Polyfluoro-compounds based on the cycloheptane ring system. Part 4. Reactions of nucleophiles with dodeca- and with 1H-undeca- fluorocyclohept-1-ene; decafluorocycloheptyne as a reactive intermediate

Abstract

Dodecafluorocycloheptene exchanged its vinylic fluorines with nucleophiles; it gave 1H-undeca- and 1H,2H-deca- (with sodium borohydride), and 1-methylundeca- and 1,2-dimethyldeca- -fluorocycloheptene (with methyl lithium). No isomeric products were detected. 1 Methylundecafluorocycloheptene and lithium aluminium hydride afforded 1H-2-methyldecafluorocyclohept-1-ene.
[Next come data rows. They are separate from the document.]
(* ===== verification/H2Stream.v ===== *)
(** * HTTP/2 flow control, streams and settings

    [src/h2/flow_control.rs] (the connection-level windows),
    [src/h2/stream.rs] (the stream state machine of RFC 9113, section 5.1) and
    the settings of [src/h2/connection.rs].  Windows are [i32]. *)
From S2P Require Import Prelude Errors Varint Cursor Buf H2Frame.

(** ** Signed 32-bit integers *)

Definition i32_max : Z := 0x7fffffff.
Definition i32_min : Z := - 2 ^ 31.
Definition i32 (v : Z) : Prop := i32_min ≤ v ≤ i32_max.
Global Instance i32_dec v : Decision (i32 v).
Proof. unfold i32. apply _. Defined.

(** [a + b] and [a - b] on [i32], overflow-checked. *)
Definition i32_add {E} (a b : Z) : res E Z := if decide (i32 (a + b)) then Ok (a + b) else Panic.
Definition i32_sub {E} (a b : Z) : res E Z := if decide (i32 (a - b)) then Ok (a - b) else Panic.
(** [a.checked_add(b)]. *)
Definition i32_checked_add (a b : Z) : option Z := if decide (i32 (a + b)) then Some (a + b) else None.
(** [v as i32]. *)
Definition as_i32 (v : Z) : Z := (v + 2 ^ 31) mod 2 ^ 32 - 2 ^ 31.

Lemma as_i32_small v : 0 ≤ v ≤ i32_max → as_i32 v = v.
Proof. unfold as_i32, i32_max. intros. rewrite Z.mod_small by lia. lia. Qed.
Lemma as_i32_id v : i32 v → as_i32 v = v.
Proof. unfold as_i32, i32, i32_min, i32_max. intros. rewrite Z.mod_small by lia. lia. Qed.
Lemma as_i32_range v : i32 (as_i32 v).
Proof. unfold as_i32, i32, i32_max, i32_min. pose proof (Z.mod_pos_bound (v + 2 ^ 31) (2 ^ 32)). lia. Qed.
Lemma i32_sub_ok {E} a b : i32 (a - b) → i32_sub (E:=E) a b = Ok (a - b).
Proof. intros. unfold i32_sub. by rewrite decide_True. Qed.

(** ** Flow controller *)
Module FlowController.

Record t := Mk { window : Z; initial_window : Z }.
Global Instance eta_t : Eta t := λ f, Mk (window f) (initial_window f).

Definition new (initial_window : Z) : t := Mk initial_window initial_window.

Definition consume (n : Z) : M Error t unit := λ f,
  if i32_max <? n then (Err InvalidState, f)
  else if window f <? n then (Err (Http2 H2Error.FlowControlError), f)
  else
    match i32_sub (window f) n with
    | Ok w => (Ok tt, f <| window := w |>)
    | Err e => (Err e, f)
    | Panic => (Panic, f)
    end.

Definition replenish (n : Z) : M Error t unit := λ f,
  let new_window := window f + n in
  if i32_max <? new_window then (Err InvalidState, f)
  else (Ok tt, f <| window := new_window |>).

Definition update_initial_window {E} (new_initial : Z) (f : t) : res E t :=
  delta ← i32_sub new_initial (initial_window f);
  w ← i32_add (window f) delta;
  mret (Mk w new_initial).

Definition ok (f : t) : Prop := i32 (window f).

Lemma consume_spec n f :
  ok f → 0 ≤ n →
  consume n f =
    if decide (n ≤ i32_max) then
      if decide (n ≤ window f) then (Ok tt, f <| window := window f - n |>)
      else (Err (Http2 H2Error.FlowControlError), f)
    else (Err InvalidState, f).
Proof.
  unfold ok, i32, consume, i32_min, i32_max. intros Hf Hn.
  repeat case_decide; repeat (case_match; simpl in *; try lia); try done.
  all: unfold i32_sub, i32, i32_min, i32_max in *; case_decide; simplify_eq; try lia; done.
Qed.

End FlowController.

Definition DEFAULT_INITIAL_WINDOW_SIZE : Z := 65535.
Definition DEFAULT_CONNECTION_WINDOW_SIZE : Z := 65535.

(** ** Streams *)
Module H2Stream.

Inductive H2StreamState : Type :=
| Idle
| Open
| ReservedLocal
| ReservedRemote
| HalfClosedLocal
| HalfClosedRemote
| Closed.

Global Instance state_eq_dec : EqDecision H2StreamState.
Proof. solve_decision. Defined.

Record t := Mk {
  id : Z;
  state : H2StreamState;
  send_window : Z;
  recv_window : Z;
  headers_data : Buf.t;
  headers_received : bool;
  data_buf : Buf.t;
  data_available : bool;
  fin_received : bool;
  fin_sent : bool;
  pending_recv_credit : Z;
  pending_rst : option Z
}.
Global Instance eta_t : Eta t := λ s,
  Mk (id s) (state s) (send_window s) (recv_window s) (headers_data s) (headers_received s)
     (data_buf s) (data_available s) (fin_received s) (fin_sent s) (pending_recv_credit s)
     (pending_rst s).

Definition new (id initial_send_window initial_recv_window : Z) : t := {|
  id := id;
  state := Idle;
  send_window := initial_send_window;
  recv_window := initial_recv_window;
  headers_data := Buf.new;
  headers_received := false;
  data_buf := Buf.new;
  data_available := false;
  fin_received := false;
  fin_sent := false;
  pending_recv_credit := 0;
  pending_rst := None
|}.

Definition open (s : t) : t :=
  if decide (state s = Idle) then s <| state := Open |> else s.

Definition recv_end_stream (s : t) : t :=
  let s := s <| fin_received := true |> in
  match state s with
  | Open => s <| state := HalfClosedRemote |>
  | HalfClosedLocal => s <| state := Closed |>
  | _ => s
  end.

Definition send_end_stream (s : t) : t :=
  let s := s <| fin_sent := true |> in
  match state s with
  | Open => s <| state := HalfClosedLocal |>
  | HalfClosedRemote => s <| state := Closed |>
  | _ => s
  end.

Definition can_recv (s : t) : bool :=
  match state s with Open | HalfClosedLocal => true | _ => false end.

Definition can_send (s : t) : bool :=
  match state s with Open | HalfClosedRemote => true | _ => false end.

Definition reset (s : t) : t := s <| state := Closed |>.

End H2Stream.

(** ** Settings *)
Module H2Settings.

Definition SETTINGS_HEADER_TABLE_SIZE : Z := 0x1.
Definition SETTINGS_ENABLE_PUSH : Z := 0x2.
Definition SETTINGS_MAX_CONCURRENT_STREAMS : Z := 0x3.
Definition SETTINGS_INITIAL_WINDOW_SIZE : Z := 0x4.
Definition SETTINGS_MAX_FRAME_SIZE : Z := 0x5.
Definition SETTINGS_MAX_HEADER_LIST_SIZE : Z := 0x6.

Record t := Mk {
  header_table_size : Z;
  enable_push : bool;
  max_concurrent_streams : Z;
  initial_window_size : Z;
  max_frame_size : Z;
  max_header_list_size : Z
}.
Global Instance eta_t : Eta t := λ s,
  Mk (header_table_size s) (enable_push s) (max_concurrent_streams s) (initial_window_size s)
     (max_frame_size s) (max_header_list_size s).

Definition default : t := {|
  header_table_size := 0;
  enable_push := false;
  max_concurrent_streams := 128;
  initial_window_size := DEFAULT_INITIAL_WINDOW_SIZE;
  max_frame_size := 16384;
  max_header_list_size := 8192
|}.

(** [off += encode_setting(id, value, &mut buf[off..])?]. *)
Definition put_setting (id value off : Z) : M Error (list Z) Z :=
  n ← with_from off (H2Frame.encode_setting id value); mret (off + n).

Definition encode_params (s : t) : M Error (list Z) Z :=
  let off := 0 in
  off ← put_setting SETTINGS_HEADER_TABLE_SIZE (header_table_size s) off;
  off ← (if negb (enable_push s) then put_setting SETTINGS_ENABLE_PUSH 0 off else mret off);
  off ← put_setting SETTINGS_MAX_CONCURRENT_STREAMS (max_concurrent_streams s) off;
  off ← put_setting SETTINGS_INITIAL_WINDOW_SIZE (initial_window_size s) off;
  off ← put_setting SETTINGS_MAX_FRAME_SIZE (max_frame_size s) off;
  off ← put_setting SETTINGS_MAX_HEADER_LIST_SIZE (max_header_list_size s) off;
  mret off.

Definition apply (id value : Z) : M Error t unit := λ s,
  match id with
  | 0x1 => (Ok tt, s <| header_table_size := value |>)
  | 0x2 =>
      if 1 <? value then (Err (Http2 H2Error.ProtocolError), s)
      else (Ok tt, s <| enable_push := negb (value =? 0) |>)
  | 0x3 => (Ok tt, s <| max_concurrent_streams := value |>)
  | 0x4 =>
      if 0x7fffffff <? value then (Err (Http2 H2Error.FlowControlError), s)
      else (Ok tt, s <| initial_window_size := value |>)
  | 0x5 =>
      if negb ((16384 <=? value) && (value <=? 16777215)) then (Err (Http2 H2Error.ProtocolError), s)
      else (Ok tt, s <| max_frame_size := value |>)
  | 0x6 => (Ok tt, s <| max_header_list_size := value |>)
  | _ => (Ok tt, s)
  end.

(** The values RFC 9113, section 6.5.2 allows. *)
Definition ok (s : t) : Prop :=
  uint 32 (header_table_size s) ∧ uint 32 (max_concurrent_streams s) ∧
  0 ≤ initial_window_size s ≤ i32_max ∧
  16384 ≤ max_frame_size s ≤ 16777215 ∧ uint 32 (max_header_list_size s).

Lemma ok_default : ok default.
Proof. unfold ok, uint, i32_max. simpl. unfold DEFAULT_INITIAL_WINDOW_SIZE. lia. Qed.

(** [apply] checks what it stores. *)
Lemma apply_ok id value s : uint 32 value → ok s → ok (apply id value s).2.
Proof.
  unfold apply, ok, uint, i32_max. intros Hv Hs.
  repeat (case_match; simpl; try done; try tauto); simpl; split_and!; try tauto; try lia.
Qed.

Lemma apply_total id value s : (apply id value s).1 ≠ Panic.
Proof. unfold apply. by repeat case_match. Qed.

(** *** The wire form *)

(** The parameters a SETTINGS frame announces. *)
Definition params (s : t) : list (Z * Z) :=
  [(SETTINGS_HEADER_TABLE_SIZE, header_table_size s)] ++
  (if enable_push s then [] else [(SETTINGS_ENABLE_PUSH, 0)]) ++
  [(SETTINGS_MAX_CONCURRENT_STREAMS, max_concurrent_streams s);
   (SETTINGS_INITIAL_WINDOW_SIZE, initial_window_size s);
   (SETTINGS_MAX_FRAME_SIZE, max_frame_size s);
   (SETTINGS_MAX_HEADER_LIST_SIZE, max_header_list_size s)].

(** One more parameter behind what is written. *)
Lemma put_setting_wire id value off written rest :
  off = len written → 6 ≤ len rest →
  put_setting id value off (written ++ rest) =
    (Ok (off + 6), (written ++ H2Frame.setting_wire (id, value)) ++ drop 6 rest).
Proof.
  intros -> Hl. unfold put_setting, mbind, M_bind. rewrite with_from_app by done.
  assert (H2Frame.encode_setting id value rest =
    (Ok 6, H2Frame.setting_wire (id, value) ++ drop 6 rest)) as ->;
    [|cbn [fst snd]; unfold mret, M_ret; by rewrite <- app_assoc].
  unfold H2Frame.encode_setting. erewrite M_step_ok by reflexivity.
  rewrite (proj2 (Z.ltb_ge _ _)) by lia.
  assert (Fills 0 (_ ← store_slice 0 2 (be_bytes 2 id); store_slice 2 6 (be_bytes 4 value))
    (H2Frame.setting_wire (id, value))) as Hf.
  { apply Fills_bind; apply Fills_slice; done. }
  rewrite <- M_bind_assoc. erewrite M_step_ok by (apply (Fills_start _ _ rest Hf); simpl; lia). done.
Qed.

Lemma encode_params_wire s buf :
  36 ≤ len buf →
  encode_params s buf =
    (Ok (len (H2Frame.settings_wire (params s))),
     H2Frame.settings_wire (params s) ++ drop (length (H2Frame.settings_wire (params s))) buf).
Proof.
  intros Hl. unfold encode_params, params.
  change buf with ([] ++ buf) at 1.
  erewrite M_step_ok by (apply put_setting_wire; [done|lia]).
  destruct (enable_push s); simpl negb; cbv iota.
  1: erewrite M_step_ok by reflexivity.
  2: erewrite M_step_ok by (apply put_setting_wire; len_lia).
  all: do 4 (erewrite M_step_ok by (apply put_setting_wire; [done|len_lia])).
  all: unfold mret, M_ret; rewrite !drop_drop; done.
Qed.

Lemma params_ok s : ok s → Forall H2Frame.setting_ok (params s).
Proof.
  unfold ok, i32_max, params, H2Frame.setting_ok, uint. intros Hs.
  destruct (enable_push s); simpl; rewrite !Forall_cons, Forall_nil;
    unfold SETTINGS_HEADER_TABLE_SIZE, SETTINGS_ENABLE_PUSH, SETTINGS_MAX_CONCURRENT_STREAMS,
      SETTINGS_INITIAL_WINDOW_SIZE, SETTINGS_MAX_FRAME_SIZE, SETTINGS_MAX_HEADER_LIST_SIZE; simpl; lia.
Qed.

(** Applying announced parameters. *)
Lemma apply_params s base :
  ok s → (enable_push s = true → enable_push base = true) →
  H2Frame.emit_all apply (params s) base = (Ok tt, s).
Proof.
  intros (_ & _ & Hw & Hf & _) Hp. unfold i32_max in Hw. unfold params.
  destruct s as [ts ep mc iw mf ml]; simpl in *.
  destruct ep; simpl; unfold mbind, M_bind, apply; simpl.
  all: rewrite (proj2 (Z.ltb_ge _ iw)) by lia.
  all: rewrite (proj2 (Z.leb_le 16384 mf)), (proj2 (Z.leb_le mf 16777215)) by lia.
  all: unfold update; simpl; rewrite ?Hp; done.
Qed.

(** Settings survive the exchange.  What [encode_params] writes for valid
    settings, decoded by the peer into its record of our settings, makes that
    record equal to them, whatever it held before; only an enabled push is not
    announced and must be enabled already. *)
Theorem h2_settings_roundtrip s base buf :
  ok s → (enable_push s = true → enable_push base = true) → 36 ≤ len buf →
  ∃ n buf', encode_params s buf = (Ok n, buf') ∧ n ≤ 36 ∧
    H2Frame.decode_settings_params apply (take (Z.to_nat n) buf') base = (Ok tt, s).
Proof.
  intros Hs Hp Hl. rewrite encode_params_wire by done. do 2 eexists. split; [done|].
  rewrite Nat2Z.id, take_app_length. split.
  { rewrite H2Frame.length_settings_wire. unfold params. destruct (enable_push s); simpl; lia. }
  unfold H2Frame.decode_settings_params.
  rewrite (proj2 (Z.eqb_eq _ 0)) by (rewrite H2Frame.length_settings_wire; div_lia). cbn [negb].
  rewrite (H2Frame.settings_loop_wire apply _ [] (params s) base (params_ok s Hs))
    by (rewrite H2Frame.length_settings_wire; lia).
  by apply apply_params.
Qed.

End H2Settings.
Dodecafluorocycloheptene and ammonia gave a little 1-amino-undecafluorocycloheptene, and 1-amino-3-iminononafluorocyclohept-1-ene, the latter being easily hydrolysed to the 3-one. 1H-Undecafluorocyclohept-1-ene did not give simple addition-elimination with methyl lithium; 1,2-dimethyloctafluorocyclohepta-1,3-diene was the product generally isolated, with 1,2,4-trimethylheptafluorocyclohepta-1,3-diene if methyl lithium was in excess. Methyl lithium in the presence of furan gave a Diels-Alder adduct in good yield, 8,11-epoxy-2,2,3,3,4,4,5,5,6,6-decafluorobicyclo-[5,4,0]undeca-1(7), 9(10)-diene. Oxidation of this gave decafluoropimelic acid. This is clear evidence for exchange of hydrogen by lithium in the starting olefin, followed by loss of lithium fluoride, to give decafluoro-cycloheptyne as a transient intermediate.